Tell us about your role at Nuxeo and how long you’ve been with the company. I’m the head of R&D at Nuxeo and I’ve been with them, I guess from nearly the beginning. I started about 10 years ago about mid-2001 and was maybe employee number 2 or 3?? I can’t remember for sure, though, it was a long time ago… Prior to that, I worked with the French Ministry of Education in a general technology role, providing IT services for the entire organization.
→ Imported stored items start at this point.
(** The loop, whatever has been reported before it starts: it reports
    every id once, the successes are the ids for which the guarded update
    applies in the database the loop started from, and it changes the
    orders of the successes and no other. *)
Lemma bulk_loop_from now status orderIds : ∀ db r0,
  let res := foldl (CourierController.bulk_step now status) (db, r0) orderIds in
  ∃ s f,
    CourierController.successful res.2 = CourierController.successful r0 ++ s
    ∧ CourierController.failed res.2 = CourierController.failed r0 ++ f
    ∧ s ++ f.*1 ≡ₚ orderIds
    ∧ (∀ id, id ∈ s ↔ id ∈ orderIds ∧ Spec.advances db status id)
    ∧ (∀ id, id ∈ s →
         Order.findById res.1 id = Row.with_status status now <$> Order.findById db id)
    ∧ (∀ id, id ∉ s → Order.findById res.1 id = Order.findById db id).
Proof.
  induction orderIds as [| id ids IH]; intros db r0; cbn [foldl].
  - exists [], []. rewrite !app_nil_r. split_and!; try done.
    + intros id. rewrite !elem_of_nil. by split; [| intros [? _]].
    + intros id. by rewrite elem_of_nil.
  - destruct (advances_dec db status id) as [(o & Hfind & Hin) | Hnot].
    + rewrite (bulk_step_advances _ _ _ _ _ o) by done.
      set (db1 := (Order.updateStatus db now id status).1).
      destruct (IH db1 (CourierController.Results
                          (CourierController.successful r0 ++ [id])
                          (CourierController.failed r0)))
        as (s & f & Hs & Hf & Hperm & Hmem & Hupd & Hkeep).
      assert (Hid : id ∉ s).
      { intros [_ Hadv]%Hmem. by eapply advanced_once. }
      exists (id :: s), f. cbn [CourierController.successful CourierController.failed] in *.
      split_and!.
      * by rewrite Hs, <- app_assoc.
      * done.
      * cbn. by rewrite Hperm.
      * intros id'. rewrite !elem_of_cons, Hmem.
        destruct (decide (id' = id)) as [-> | Hne].
        -- split; [intros _ | by left]. split; [by left | by exists o].
        -- unfold db1. rewrite advances_other by done. tauto.
      * intros id' [-> | Hin']%elem_of_cons.
        -- rewrite Hkeep by done. unfold db1.
           rewrite findById_updateStatus by by eapply allowed_of_the_column.
           rewrite decide_True, Hfind by done. cbn.
           f_equal. apply set_status_changed.
           by destruct (allowed_target _ _ Hin) as (_ & _ & ?).
        -- rewrite Hupd by done. unfold db1.
           rewrite findById_updateStatus_other; [done |].
           intros <-. done.
      * intros id' [Hne Hnotin]%not_elem_of_cons.
        rewrite Hkeep by done. unfold db1.
        by rewrite findById_updateStatus_other.
    + destruct (bulk_step_fails now status db r0 id Hnot) as (error & ->).
      destruct (IH db (CourierController.Results
                         (CourierController.successful r0)
                         (CourierController.failed r0 ++ [(id, error)])))
        as (s & f & Hs & Hf & Hperm & Hmem & Hupd & Hkeep).
      exists s, ((id, error) :: f).
      cbn [CourierController.successful CourierController.failed] in *.
      split_and!; try done.
      * by rewrite Hf, <- app_assoc.
      * cbn. by rewrite <- Permutation_middle, Hperm.
      * intros id'. rewrite Hmem, elem_of_cons. split; [tauto |].
        intros [[-> | ?] ?]; [done | tauto].
Qed.

Lemma bulkUpdateStatus_accepted db now orderIds status :
  orderIds ≠ [] →
  status ∈ CourierController.validStatuses →
  CourierController.bulkUpdateStatus db now (Some orderIds) (Some status) =
  let res := CourierController.bulk_loop now status db orderIds in
  (res.1,
   Json 200 true
     (Some ("Updated " +:+ pretty (length (CourierController.successful res.2))
            +:+ " orders, " +:+ pretty (length (CourierController.failed res.2))
            +:+ " failed"))
     (Some res.2)).
Proof.
  intros Hne Hvalid. unfold CourierController.bulkUpdateStatus.
  destruct orderIds as [| id ids]; [done |].
  assert (status ≠ "") as Hs.
  { intros ->. unfold CourierController.validStatuses in Hvalid.
    rewrite !elem_of_cons, elem_of_nil in Hvalid.
    by repeat destruct Hvalid as [Hvalid | Hvalid]. }
  rewrite truthy_string_eq, bool_decide_eq_false_2 by done. cbn [negb].
  unfold JS.includes. rewrite bool_decide_eq_true_2 by done. cbn [negb].
  by destruct (CourierController.bulk_loop _ _ _ _).
Qed.

(** C6 (amended). For every non-empty list of order ids and every target
    among the courier statuses, bulk-advance answers with a report in which
    every submitted id appears once, as a success or as a failure, so that
    successes plus failures are as many as the ids.  Each id stands on its
    own: it is a success exactly when its order exists and the target is in
    the transition table row of that order's status; the orders of the
    successes end with the target status whatever happens to the other ids,
    and every other order is as it was. *)
Theorem bulk_advance_reports_each_id db now orderIds status :
  orderIds ≠ [] →
  status ∈ CourierController.validStatuses →
  let res := CourierController.bulkUpdateStatus db now (Some orderIds) (Some status) in
  ∃ r,
    res.2 = Json 200 true
              (Some ("Updated " +:+ pretty (length (CourierController.successful r))
                     +:+ " orders, " +:+ pretty (length (CourierController.failed r))
                     +:+ " failed"))
              (Some r)
    ∧ (length (CourierController.successful r) + length (CourierController.failed r)
       = length orderIds)%nat
    ∧ CourierController.successful r ++ (CourierController.failed r).*1 ≡ₚ orderIds
    ∧ (∀ id, id ∈ CourierController.successful r ↔
             id ∈ orderIds ∧ Spec.advances db status id)
    ∧ (∀ id, id ∈ CourierController.successful r →
         Order.findById res.1 id = Row.with_status status now <$> Order.findById db id)
    ∧ (∀ id, id ∉ CourierController.successful r →
         Order.findById res.1 id = Order.findById db id).
Proof.
  intros Hne Hvalid res. subst res. rewrite bulkUpdateStatus_accepted by done.
  unfold CourierController.bulk_loop. cbn zeta.
  destruct (bulk_loop_from now status orderIds db (CourierController.Results [] []))
    as (s & f & Hs & Hf & Hperm & Hmem & Hupd & Hkeep).
  cbn [CourierController.successful CourierController.failed app] in Hs, Hf.
  eexists. split; [reflexivity |]. cbn [fst snd]. rewrite Hs, Hf.
  split_and!; try done.
  rewrite <- (Permutation_length Hperm), length_app, length_fmap. done.
Qed.

(** ** Terminal state *)

(** C3 (amended). For every order whose status is delivered, no
    courier-scoped status request succeeds: the transition table has no
    target for delivered, [updateCourierStatus] refuses every target and
    leaves the database as it was, and a bulk advance never lists the order
    among its successes nor changes it. *)
Theorem delivered_is_terminal_for_courier db now id o :
  Order.findById db id = Some o →
  Row.status o = "delivered" →
  (∀ t, CourierController.isValidStatusTransition (Row.status o) t = Resolve false)
  ∧ (∀ target,
       let res := CourierController.updateCourierStatus db now id target in
       succeeded res.2 = false ∧ res.1 = db)
  ∧ (∀ orderIds target,
       let res := CourierController.bulkUpdateStatus db now orderIds target in
       Order.findById res.1 id = Some o
       ∧ ∀ r, data_of res.2 = Some r → id ∉ CourierController.successful r).
Proof.
  intros Hfind Hstatus.
  assert (Hrow : ∀ t, t ∉ Spec.allowed (Row.status o)).
  { intros t. rewrite Hstatus. by apply not_elem_of_nil. }
  split_and!.
  - intros t. rewrite Hstatus. done.
  - intros target res.
    destruct (updateCourierStatus_refused db now id o target Hfind) as [Hsame Hfail];
      [| by split].
    intros (t & _ & Hin). by apply Hrow in Hin.
  - intros orderIds target res.
    assert (Hnot : ∀ status, ¬ Spec.advances db status id).
    { intros status (o' & Hfind' & Hin). rewrite Hfind in Hfind'.
      injection Hfind' as <-. by apply Hrow in Hin. }
    destruct orderIds as [[| i ids] |]; [by split | | by split].
    destruct target as [status |]; [| by split].
    destruct (decide (status = "")) as [-> | Hne]; [by split |].
    destruct (decide (status ∈ CourierController.validStatuses)) as [Hvalid | Hvalid].
    + subst res. rewrite bulkUpdateStatus_accepted by done. cbn zeta.
      unfold CourierController.bulk_loop.
      destruct (bulk_loop_from now status (i :: ids) db
                  (CourierController.Results [] []))
        as (s & f & Hs & _ & _ & Hmem & _ & Hkeep).
      cbn [CourierController.successful app] in Hs.
      assert (id ∉ s) as Hid.
      { intros [_ Hadv]%Hmem. by apply Hnot in Hadv. }
      cbn [fst snd data_of]. split; [by rewrite Hkeep |].
      intros r' Hr. apply (inj Some) in Hr. subst r'. by rewrite Hs.
    + subst res. unfold CourierController.bulkUpdateStatus.
      rewrite truthy_string_eq, bool_decide_eq_false_2 by done. cbn [negb].
      unfold JS.includes. rewrite bool_decide_eq_false_2 by done. by split.
Qed.

(** ** The general status update *)






(** ** Delivery timeline *)

Lemma position_cases s :
  (s = "pending" ∨ s ∉ Spec.lifecycle) ∧ Spec.position s = 0%nat
  ∨ s = "received" ∨ s = "issued" ∨ s = "sended" ∨ s = "in-transit" ∨ s = "delivered".
Proof.
  unfold Spec.position, Spec.lifecycle. cbn [Spec.index_of].
  destruct (decide ("pending" = s)) as [<- | ?]; [left; by split; [left |] |].
  destruct (decide ("received" = s)) as [<- | ?]; [tauto |].
  destruct (decide ("issued" = s)) as [<- | ?]; [tauto |].
  destruct (decide ("sended" = s)) as [<- | ?]; [tauto |].
  destruct (decide ("in-transit" = s)) as [<- | ?]; [tauto |].
  destruct (decide ("delivered" = s)) as [<- | ?]; [tauto |].
  left. split; [right | done].
  rewrite !not_elem_of_cons. split_and!; try done. apply not_elem_of_nil.
Qed.

Lemma includes_not_reached (l : list string) s :
  s = "pending" ∨ s ∉ Spec.lifecycle →
  Forall (λ x, x ∈ Spec.lifecycle ∧ x ≠ "pending") l →
  JS.includes l s = false.
Proof.
  intros Hs Hl. apply bool_decide_eq_false_2. intros Hin.
  rewrite Forall_forall in Hl. destruct (Hl _ Hin) as [H1 H2]. by destruct Hs as [-> | ?].
Qed.

(** C8 (amended). For every existing order, the delivery timeline is the
    ordered checkpoint sequence placed, processed, sent-to-courier,
    in-transit, delivered, where a checkpoint is marked completed exactly
    when the order's current status is at or beyond it in the canonical
    ordering.  The placed checkpoint, always completed, carries the order's
    [createdAt]; every other completed checkpoint carries its [updatedAt],
    and a pending one carries no date.  An order with status in-transit has
    placed, processed, sent-to-courier and in-transit completed and
    delivered not completed. *)
Theorem delivery_timeline_checkpoints db id o :
  Order.findById db id = Some o →
  ∃ timeline,
    CourierController.getDeliveryTimeline db id = Json 200 true None (Some timeline)
    ∧ Forall2
        (λ c '(name, reached_at),
           Checkpoint.status c = name
           ∧ (Checkpoint.completed c = true ↔
              Spec.at_or_beyond (Row.status o) reached_at)
           ∧ Checkpoint.date c =
             if decide (name = "order-placed") then Some (Row.createdAt o)
             else if Checkpoint.completed c then Some (Row.updatedAt o) else None)
        timeline Spec.checkpoints
    ∧ (Row.status o = "in-transit" →
       Checkpoint.completed <$> timeline = [true; true; true; true; false]).
Proof.
  intros Hfind. unfold CourierController.getDeliveryTimeline. rewrite Hfind.
  eexists. split; [reflexivity |]. unfold Spec.at_or_beyond.
  split; [| by intros ->].
  destruct (position_cases (Row.status o))
    as [[Hs ->] | [-> | [-> | [-> | [-> | ->]]]]].
  1: { assert (bool_decide (Row.status o = "delivered") = false) as ->.
       { apply bool_decide_eq_false_2. destruct Hs as [-> | Hs]; [done |].
         intros E. apply Hs. rewrite E. by apply (bool_decide_unpack _). }
       rewrite !(includes_not_reached _ _ Hs)
         by (repeat constructor; (done || by apply (bool_decide_unpack _))).
       unfold Spec.checkpoints.
       repeat (apply List.Forall2_cons; [cbn |]); [.. | apply List.Forall2_nil].
       all: split; [done | split; [| done]].
       all: split; intros H; (done || (exfalso; revert H; by apply Nat.nle_succ_0)). }
  all: unfold Spec.checkpoints;
    repeat (apply List.Forall2_cons; [cbn |]); [.. | apply List.Forall2_nil].
  all: split; [done | split; [| done]].
  all: split; intros H; try done; try (cbv; lia); try (cbv in H; lia).
Qed.

(** ** Deleting *)

(** C10. For every id, also one that matches no order, [Order.delete]
    returns [true]; nothing is stored under the id afterwards, and when
    nothing was stored under it the database is as it was, so that the
    caller cannot tell the two cases apart. *)
Theorem delete_always_returns_true db id :
  (Order.delete db id).2 = true
  ∧ Order.findById (Order.delete db id).1 id = None
  ∧ (Order.findById db id = None → Order.delete db id = (db, true)).
Proof.
  unfold Order.delete, Order.findById. cbn. split_and!.
  - done.
  - apply lookup_delete_eq.
  - intros Hnone. rewrite delete_id by done. by destruct db.
Qed.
You have been one, if not the main, architect for the Nuxeo Platform when it comes to developing the Virtual Content Store technology in the Nuxeo content repository. Can you tell us in plain terms what makes the VCS technology and the Nuxeo Content Repository unique? Well, this level of the software stack has to do with storing the actual bytes (data) somewhere, holding them in a database and organizing them so that access is efficient, so that indexing of this information can happen, which also relates to how well scaling and clustering works as opposed to other things such as user interface, presentation, which isn’t encompassed by this. This might not be as important to users, but to developers or sysadmins it makes a huge difference—they can certainly tell if the software is architected well or not.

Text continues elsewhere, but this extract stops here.